_Work order_. Copies of all lines that contain "clock" are needed; take them from the data below.

===== Information shown

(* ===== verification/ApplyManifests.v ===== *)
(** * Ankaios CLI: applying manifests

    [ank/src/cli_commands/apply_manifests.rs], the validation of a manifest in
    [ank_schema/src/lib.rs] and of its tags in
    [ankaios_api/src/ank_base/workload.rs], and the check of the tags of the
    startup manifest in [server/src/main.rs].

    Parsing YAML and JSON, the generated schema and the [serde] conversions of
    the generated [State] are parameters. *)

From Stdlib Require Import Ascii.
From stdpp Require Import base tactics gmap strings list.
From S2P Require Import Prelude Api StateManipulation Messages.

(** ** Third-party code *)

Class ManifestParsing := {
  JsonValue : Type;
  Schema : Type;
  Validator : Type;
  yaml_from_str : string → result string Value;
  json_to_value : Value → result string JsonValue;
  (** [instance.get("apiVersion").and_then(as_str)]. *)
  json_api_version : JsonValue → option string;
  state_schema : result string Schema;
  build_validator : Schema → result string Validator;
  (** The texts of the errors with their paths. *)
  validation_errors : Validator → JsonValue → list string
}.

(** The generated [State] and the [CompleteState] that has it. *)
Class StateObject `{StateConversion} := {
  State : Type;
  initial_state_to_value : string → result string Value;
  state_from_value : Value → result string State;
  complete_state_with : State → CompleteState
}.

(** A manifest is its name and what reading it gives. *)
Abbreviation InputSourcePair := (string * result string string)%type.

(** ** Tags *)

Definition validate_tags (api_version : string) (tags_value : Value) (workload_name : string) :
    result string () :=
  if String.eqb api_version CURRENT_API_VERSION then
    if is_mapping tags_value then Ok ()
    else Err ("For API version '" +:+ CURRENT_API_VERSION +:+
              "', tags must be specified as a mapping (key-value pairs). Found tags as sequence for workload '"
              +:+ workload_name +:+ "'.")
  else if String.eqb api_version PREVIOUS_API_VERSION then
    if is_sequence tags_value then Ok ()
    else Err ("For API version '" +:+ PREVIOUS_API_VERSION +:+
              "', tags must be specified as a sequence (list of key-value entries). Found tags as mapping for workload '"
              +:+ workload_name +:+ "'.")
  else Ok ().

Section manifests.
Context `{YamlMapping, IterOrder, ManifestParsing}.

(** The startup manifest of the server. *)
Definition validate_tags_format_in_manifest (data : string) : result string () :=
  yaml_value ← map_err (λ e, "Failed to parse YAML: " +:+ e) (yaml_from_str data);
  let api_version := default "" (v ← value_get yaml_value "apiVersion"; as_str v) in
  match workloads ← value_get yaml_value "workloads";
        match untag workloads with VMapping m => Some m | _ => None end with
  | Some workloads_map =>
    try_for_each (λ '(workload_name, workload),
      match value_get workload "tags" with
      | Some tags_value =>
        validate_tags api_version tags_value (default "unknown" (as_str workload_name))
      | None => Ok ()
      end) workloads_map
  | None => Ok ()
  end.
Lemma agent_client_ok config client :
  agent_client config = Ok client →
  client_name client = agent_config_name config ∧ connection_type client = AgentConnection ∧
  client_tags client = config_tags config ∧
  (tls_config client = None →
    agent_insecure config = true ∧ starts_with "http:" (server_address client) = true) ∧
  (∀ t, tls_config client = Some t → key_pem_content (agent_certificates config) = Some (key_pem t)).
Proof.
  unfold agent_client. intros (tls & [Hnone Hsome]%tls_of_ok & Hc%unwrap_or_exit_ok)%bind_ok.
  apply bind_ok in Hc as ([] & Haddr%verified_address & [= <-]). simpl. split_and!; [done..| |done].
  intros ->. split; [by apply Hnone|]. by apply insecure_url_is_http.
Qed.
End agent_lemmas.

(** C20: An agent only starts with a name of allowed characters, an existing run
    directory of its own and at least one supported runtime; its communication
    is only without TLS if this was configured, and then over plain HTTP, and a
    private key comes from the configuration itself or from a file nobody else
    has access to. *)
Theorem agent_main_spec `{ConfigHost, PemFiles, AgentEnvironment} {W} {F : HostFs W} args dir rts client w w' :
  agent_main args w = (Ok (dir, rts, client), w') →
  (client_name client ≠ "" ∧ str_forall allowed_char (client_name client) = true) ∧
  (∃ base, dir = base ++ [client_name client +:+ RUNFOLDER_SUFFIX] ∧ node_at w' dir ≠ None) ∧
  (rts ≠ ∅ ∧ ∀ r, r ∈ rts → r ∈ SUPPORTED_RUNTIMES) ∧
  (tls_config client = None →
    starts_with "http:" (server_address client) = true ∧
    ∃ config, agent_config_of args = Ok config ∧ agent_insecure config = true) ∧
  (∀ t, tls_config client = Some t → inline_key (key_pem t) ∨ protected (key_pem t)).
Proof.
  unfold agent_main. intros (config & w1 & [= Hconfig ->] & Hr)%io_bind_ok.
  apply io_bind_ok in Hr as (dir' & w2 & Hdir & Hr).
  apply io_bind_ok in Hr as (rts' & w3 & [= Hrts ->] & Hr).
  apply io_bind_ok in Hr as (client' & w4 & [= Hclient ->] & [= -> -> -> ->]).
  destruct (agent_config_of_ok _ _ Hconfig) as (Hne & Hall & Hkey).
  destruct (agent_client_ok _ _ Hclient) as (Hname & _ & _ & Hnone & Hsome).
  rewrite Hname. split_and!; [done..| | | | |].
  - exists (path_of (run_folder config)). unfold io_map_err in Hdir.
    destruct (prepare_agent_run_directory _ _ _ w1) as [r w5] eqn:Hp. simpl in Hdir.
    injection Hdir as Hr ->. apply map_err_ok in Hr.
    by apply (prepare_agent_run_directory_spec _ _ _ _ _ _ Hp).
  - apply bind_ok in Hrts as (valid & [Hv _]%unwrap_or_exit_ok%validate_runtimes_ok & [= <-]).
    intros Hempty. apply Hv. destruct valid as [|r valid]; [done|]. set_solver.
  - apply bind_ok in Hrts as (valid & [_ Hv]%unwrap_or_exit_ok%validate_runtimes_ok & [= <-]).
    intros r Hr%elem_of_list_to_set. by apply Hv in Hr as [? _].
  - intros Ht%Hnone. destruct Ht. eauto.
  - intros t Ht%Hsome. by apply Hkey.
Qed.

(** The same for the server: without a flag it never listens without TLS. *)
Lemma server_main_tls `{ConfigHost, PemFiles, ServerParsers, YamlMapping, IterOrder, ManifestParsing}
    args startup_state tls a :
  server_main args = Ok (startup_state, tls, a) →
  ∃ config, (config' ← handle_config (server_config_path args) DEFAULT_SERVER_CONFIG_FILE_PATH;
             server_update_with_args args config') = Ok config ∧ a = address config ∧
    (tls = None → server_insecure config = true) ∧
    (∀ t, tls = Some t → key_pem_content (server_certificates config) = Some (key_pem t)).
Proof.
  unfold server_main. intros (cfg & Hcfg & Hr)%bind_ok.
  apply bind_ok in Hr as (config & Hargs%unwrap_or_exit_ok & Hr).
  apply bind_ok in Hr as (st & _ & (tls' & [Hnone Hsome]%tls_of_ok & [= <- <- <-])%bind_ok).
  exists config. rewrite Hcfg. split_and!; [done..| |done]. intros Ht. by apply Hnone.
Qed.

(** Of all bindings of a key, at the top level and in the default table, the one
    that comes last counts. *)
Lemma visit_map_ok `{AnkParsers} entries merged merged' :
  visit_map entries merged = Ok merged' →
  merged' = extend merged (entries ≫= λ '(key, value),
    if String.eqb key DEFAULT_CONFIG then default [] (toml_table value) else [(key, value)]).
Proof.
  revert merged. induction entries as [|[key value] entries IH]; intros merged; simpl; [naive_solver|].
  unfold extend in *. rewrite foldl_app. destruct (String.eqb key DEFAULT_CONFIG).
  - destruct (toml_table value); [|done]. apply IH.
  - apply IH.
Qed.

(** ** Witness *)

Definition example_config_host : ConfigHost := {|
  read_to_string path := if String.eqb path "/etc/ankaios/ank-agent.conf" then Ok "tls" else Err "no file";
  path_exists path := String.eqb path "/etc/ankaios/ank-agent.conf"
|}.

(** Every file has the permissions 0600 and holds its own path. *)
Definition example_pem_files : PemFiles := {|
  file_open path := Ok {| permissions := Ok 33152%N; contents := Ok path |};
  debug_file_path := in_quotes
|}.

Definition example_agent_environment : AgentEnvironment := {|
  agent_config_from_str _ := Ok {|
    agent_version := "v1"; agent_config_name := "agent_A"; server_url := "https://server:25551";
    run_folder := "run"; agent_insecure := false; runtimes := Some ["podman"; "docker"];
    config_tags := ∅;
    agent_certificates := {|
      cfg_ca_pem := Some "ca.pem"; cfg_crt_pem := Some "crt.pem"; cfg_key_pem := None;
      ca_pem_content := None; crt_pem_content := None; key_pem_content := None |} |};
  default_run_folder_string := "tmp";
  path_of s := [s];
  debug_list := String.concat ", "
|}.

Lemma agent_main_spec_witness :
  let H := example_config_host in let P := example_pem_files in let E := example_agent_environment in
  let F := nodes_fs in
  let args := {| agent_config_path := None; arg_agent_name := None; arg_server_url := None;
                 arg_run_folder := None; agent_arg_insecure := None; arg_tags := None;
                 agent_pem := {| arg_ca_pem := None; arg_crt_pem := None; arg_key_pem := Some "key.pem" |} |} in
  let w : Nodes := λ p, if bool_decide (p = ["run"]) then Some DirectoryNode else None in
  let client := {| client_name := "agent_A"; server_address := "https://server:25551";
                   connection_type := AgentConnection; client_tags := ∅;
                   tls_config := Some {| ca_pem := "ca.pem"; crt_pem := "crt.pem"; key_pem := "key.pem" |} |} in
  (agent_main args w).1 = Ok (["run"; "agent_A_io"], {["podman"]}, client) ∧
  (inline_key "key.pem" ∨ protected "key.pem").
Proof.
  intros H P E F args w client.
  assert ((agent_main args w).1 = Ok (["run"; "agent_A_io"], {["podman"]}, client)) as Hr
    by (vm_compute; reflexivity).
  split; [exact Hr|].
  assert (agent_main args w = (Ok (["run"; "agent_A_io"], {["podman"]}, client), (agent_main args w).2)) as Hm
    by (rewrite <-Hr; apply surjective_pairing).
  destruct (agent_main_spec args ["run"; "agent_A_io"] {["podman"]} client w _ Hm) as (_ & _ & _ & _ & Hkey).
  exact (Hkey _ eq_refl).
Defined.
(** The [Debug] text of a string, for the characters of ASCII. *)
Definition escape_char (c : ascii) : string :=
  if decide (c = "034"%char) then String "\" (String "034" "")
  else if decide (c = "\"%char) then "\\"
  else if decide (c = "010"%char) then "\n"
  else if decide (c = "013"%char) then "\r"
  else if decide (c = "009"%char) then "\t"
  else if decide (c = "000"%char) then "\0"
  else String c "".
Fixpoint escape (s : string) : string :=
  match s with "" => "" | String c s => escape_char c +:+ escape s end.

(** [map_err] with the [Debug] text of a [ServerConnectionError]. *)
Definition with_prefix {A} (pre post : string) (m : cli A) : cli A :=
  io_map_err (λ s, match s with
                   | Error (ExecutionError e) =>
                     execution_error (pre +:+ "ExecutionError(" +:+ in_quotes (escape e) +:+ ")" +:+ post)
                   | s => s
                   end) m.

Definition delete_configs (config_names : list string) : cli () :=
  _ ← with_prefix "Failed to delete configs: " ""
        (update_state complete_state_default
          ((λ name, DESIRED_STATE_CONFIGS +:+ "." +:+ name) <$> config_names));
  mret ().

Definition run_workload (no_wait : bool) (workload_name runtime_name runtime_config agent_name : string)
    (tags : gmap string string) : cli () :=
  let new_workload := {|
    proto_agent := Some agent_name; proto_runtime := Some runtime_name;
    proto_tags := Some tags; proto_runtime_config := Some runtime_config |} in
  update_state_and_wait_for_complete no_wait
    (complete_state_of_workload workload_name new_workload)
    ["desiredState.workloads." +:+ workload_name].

==========
===== Information shown

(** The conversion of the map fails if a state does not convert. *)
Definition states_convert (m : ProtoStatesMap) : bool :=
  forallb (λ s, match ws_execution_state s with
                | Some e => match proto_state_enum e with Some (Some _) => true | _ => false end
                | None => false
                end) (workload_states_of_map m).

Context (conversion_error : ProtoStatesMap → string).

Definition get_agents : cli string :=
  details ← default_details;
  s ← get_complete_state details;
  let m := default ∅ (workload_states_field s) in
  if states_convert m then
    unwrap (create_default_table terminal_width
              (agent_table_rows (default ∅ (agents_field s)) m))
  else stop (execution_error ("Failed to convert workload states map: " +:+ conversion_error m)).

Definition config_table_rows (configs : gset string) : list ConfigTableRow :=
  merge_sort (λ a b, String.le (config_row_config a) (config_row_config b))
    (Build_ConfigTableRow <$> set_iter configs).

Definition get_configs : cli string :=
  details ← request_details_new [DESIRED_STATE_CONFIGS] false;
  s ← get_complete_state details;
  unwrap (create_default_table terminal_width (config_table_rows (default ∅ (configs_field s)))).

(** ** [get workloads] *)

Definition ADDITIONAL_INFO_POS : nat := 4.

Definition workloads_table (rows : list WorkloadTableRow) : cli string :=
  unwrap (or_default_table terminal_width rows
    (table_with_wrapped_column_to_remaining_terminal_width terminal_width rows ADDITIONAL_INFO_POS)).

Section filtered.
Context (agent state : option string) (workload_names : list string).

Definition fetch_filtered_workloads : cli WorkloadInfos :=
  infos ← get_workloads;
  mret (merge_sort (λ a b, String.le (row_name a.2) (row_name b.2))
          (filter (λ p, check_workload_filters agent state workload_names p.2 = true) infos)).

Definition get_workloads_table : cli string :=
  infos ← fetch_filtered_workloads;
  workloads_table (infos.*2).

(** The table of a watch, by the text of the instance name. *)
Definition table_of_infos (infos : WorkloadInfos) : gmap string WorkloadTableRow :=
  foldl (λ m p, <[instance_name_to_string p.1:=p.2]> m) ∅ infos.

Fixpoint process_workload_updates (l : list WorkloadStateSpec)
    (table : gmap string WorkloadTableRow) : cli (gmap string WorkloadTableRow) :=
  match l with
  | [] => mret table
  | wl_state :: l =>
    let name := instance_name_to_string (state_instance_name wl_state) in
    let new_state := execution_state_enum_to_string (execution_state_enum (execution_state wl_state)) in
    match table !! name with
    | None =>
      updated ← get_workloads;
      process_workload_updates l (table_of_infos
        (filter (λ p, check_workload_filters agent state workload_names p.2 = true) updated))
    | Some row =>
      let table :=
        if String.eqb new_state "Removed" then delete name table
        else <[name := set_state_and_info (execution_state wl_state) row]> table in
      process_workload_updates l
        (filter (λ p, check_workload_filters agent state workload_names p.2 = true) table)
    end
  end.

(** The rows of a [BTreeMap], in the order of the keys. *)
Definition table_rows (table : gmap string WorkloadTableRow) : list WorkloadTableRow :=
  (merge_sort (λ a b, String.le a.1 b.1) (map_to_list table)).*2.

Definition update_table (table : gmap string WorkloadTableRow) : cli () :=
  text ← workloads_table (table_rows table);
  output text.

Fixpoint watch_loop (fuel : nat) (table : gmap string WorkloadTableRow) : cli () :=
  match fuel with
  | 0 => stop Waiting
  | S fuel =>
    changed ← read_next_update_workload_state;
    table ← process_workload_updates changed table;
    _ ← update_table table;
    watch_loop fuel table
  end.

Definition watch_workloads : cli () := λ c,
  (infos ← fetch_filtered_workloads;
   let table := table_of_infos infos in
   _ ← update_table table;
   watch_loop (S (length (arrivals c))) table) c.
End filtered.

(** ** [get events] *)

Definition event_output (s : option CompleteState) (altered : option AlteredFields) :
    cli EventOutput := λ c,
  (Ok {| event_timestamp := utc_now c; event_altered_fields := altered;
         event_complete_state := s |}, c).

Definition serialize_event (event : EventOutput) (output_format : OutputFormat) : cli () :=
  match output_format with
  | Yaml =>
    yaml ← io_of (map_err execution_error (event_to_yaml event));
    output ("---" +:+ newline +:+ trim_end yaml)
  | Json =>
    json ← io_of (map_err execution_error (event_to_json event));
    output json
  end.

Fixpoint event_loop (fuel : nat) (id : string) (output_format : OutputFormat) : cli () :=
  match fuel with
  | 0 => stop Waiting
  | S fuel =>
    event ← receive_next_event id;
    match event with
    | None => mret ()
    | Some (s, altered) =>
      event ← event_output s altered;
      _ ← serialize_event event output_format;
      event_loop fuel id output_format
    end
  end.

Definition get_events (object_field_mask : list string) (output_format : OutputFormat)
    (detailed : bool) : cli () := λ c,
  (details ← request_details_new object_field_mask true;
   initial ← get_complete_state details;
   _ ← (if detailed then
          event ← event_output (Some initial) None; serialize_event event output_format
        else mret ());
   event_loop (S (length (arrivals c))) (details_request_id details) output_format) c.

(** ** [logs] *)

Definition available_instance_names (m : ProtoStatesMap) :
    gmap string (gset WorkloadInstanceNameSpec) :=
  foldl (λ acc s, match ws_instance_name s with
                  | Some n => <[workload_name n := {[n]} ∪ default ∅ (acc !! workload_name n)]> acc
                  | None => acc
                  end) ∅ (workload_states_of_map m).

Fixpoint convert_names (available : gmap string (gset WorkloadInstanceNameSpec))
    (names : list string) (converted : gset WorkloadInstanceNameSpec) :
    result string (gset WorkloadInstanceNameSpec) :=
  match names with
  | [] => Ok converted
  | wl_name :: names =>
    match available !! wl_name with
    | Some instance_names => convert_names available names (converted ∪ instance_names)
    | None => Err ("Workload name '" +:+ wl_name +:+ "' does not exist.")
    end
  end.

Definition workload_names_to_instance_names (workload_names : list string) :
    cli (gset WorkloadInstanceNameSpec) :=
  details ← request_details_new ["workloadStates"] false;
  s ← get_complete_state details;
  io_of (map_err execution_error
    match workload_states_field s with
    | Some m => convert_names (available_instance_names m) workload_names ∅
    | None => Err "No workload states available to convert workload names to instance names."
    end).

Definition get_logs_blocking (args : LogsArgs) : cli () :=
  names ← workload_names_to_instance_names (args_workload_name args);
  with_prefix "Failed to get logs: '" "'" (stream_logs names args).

==========
===== Information shown

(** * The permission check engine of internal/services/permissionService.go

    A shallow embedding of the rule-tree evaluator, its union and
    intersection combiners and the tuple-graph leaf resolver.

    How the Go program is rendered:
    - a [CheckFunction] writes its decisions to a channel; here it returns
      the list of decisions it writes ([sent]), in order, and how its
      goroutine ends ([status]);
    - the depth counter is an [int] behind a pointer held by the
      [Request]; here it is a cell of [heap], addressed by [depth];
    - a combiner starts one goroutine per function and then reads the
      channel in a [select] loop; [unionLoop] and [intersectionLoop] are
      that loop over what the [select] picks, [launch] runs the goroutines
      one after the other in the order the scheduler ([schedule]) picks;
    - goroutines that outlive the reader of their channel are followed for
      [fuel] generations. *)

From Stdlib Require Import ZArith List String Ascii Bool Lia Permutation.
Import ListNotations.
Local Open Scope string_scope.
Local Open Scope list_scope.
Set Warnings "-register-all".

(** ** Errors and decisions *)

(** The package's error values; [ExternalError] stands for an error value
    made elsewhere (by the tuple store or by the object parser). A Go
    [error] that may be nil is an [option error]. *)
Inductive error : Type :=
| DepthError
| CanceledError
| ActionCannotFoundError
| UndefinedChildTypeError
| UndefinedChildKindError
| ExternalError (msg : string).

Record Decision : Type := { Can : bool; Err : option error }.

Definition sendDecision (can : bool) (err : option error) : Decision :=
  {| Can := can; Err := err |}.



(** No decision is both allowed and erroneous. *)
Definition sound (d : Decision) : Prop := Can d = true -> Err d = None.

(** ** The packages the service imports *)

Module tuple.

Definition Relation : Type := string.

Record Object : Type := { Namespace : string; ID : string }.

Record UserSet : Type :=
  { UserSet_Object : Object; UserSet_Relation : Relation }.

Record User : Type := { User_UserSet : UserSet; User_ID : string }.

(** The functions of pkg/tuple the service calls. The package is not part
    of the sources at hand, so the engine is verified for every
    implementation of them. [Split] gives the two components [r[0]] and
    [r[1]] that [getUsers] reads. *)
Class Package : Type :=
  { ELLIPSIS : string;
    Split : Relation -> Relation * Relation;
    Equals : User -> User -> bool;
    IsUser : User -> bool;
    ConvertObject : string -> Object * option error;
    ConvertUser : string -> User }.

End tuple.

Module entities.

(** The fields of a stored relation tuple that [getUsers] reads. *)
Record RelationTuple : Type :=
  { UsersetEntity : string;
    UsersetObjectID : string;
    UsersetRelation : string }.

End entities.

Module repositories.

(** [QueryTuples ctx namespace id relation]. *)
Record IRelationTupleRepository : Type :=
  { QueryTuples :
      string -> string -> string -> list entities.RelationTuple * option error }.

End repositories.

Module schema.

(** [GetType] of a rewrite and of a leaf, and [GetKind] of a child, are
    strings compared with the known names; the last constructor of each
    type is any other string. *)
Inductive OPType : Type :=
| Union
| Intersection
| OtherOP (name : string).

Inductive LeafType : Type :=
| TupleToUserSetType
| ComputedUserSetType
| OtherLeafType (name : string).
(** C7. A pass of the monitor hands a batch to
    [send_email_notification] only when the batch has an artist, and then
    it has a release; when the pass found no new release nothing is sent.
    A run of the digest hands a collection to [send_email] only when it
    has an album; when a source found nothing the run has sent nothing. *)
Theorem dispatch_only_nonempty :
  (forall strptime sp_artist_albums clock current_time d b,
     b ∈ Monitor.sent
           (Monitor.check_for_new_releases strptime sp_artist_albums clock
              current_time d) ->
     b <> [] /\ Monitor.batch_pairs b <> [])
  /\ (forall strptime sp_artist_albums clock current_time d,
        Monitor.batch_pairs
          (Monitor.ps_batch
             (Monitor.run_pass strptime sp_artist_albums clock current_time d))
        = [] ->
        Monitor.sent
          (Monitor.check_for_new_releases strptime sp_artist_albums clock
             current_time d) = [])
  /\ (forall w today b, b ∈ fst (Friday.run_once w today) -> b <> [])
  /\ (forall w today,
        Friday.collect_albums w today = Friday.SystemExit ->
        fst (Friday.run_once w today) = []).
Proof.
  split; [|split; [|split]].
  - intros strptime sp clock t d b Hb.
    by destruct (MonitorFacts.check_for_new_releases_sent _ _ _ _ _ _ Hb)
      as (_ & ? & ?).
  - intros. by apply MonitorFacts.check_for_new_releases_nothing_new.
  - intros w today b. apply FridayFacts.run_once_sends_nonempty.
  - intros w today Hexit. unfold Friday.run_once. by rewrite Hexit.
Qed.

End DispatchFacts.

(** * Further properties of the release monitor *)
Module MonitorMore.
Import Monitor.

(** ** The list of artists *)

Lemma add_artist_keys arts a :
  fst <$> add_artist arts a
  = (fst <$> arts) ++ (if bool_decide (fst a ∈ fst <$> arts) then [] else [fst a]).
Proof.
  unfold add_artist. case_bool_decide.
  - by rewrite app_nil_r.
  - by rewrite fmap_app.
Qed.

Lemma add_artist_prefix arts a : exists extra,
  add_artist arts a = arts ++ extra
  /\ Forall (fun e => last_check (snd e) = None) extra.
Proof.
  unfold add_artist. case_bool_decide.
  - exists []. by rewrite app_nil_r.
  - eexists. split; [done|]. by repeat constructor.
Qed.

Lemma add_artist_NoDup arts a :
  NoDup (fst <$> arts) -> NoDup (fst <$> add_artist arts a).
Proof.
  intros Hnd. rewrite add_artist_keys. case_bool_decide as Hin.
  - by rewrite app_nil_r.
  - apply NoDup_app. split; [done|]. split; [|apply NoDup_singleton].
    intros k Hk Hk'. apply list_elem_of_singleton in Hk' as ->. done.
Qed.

==========

_The completed task_.
  (forall strptime sp_artist_albums clock current_time d b,
           (Monitor.check_for_new_releases strptime sp_artist_albums clock
  /\ (forall strptime sp_artist_albums clock current_time d,
             (Monitor.run_pass strptime sp_artist_albums clock current_time d))
          (Monitor.check_for_new_releases strptime sp_artist_albums clock
  - intros strptime sp clock t d b Hb.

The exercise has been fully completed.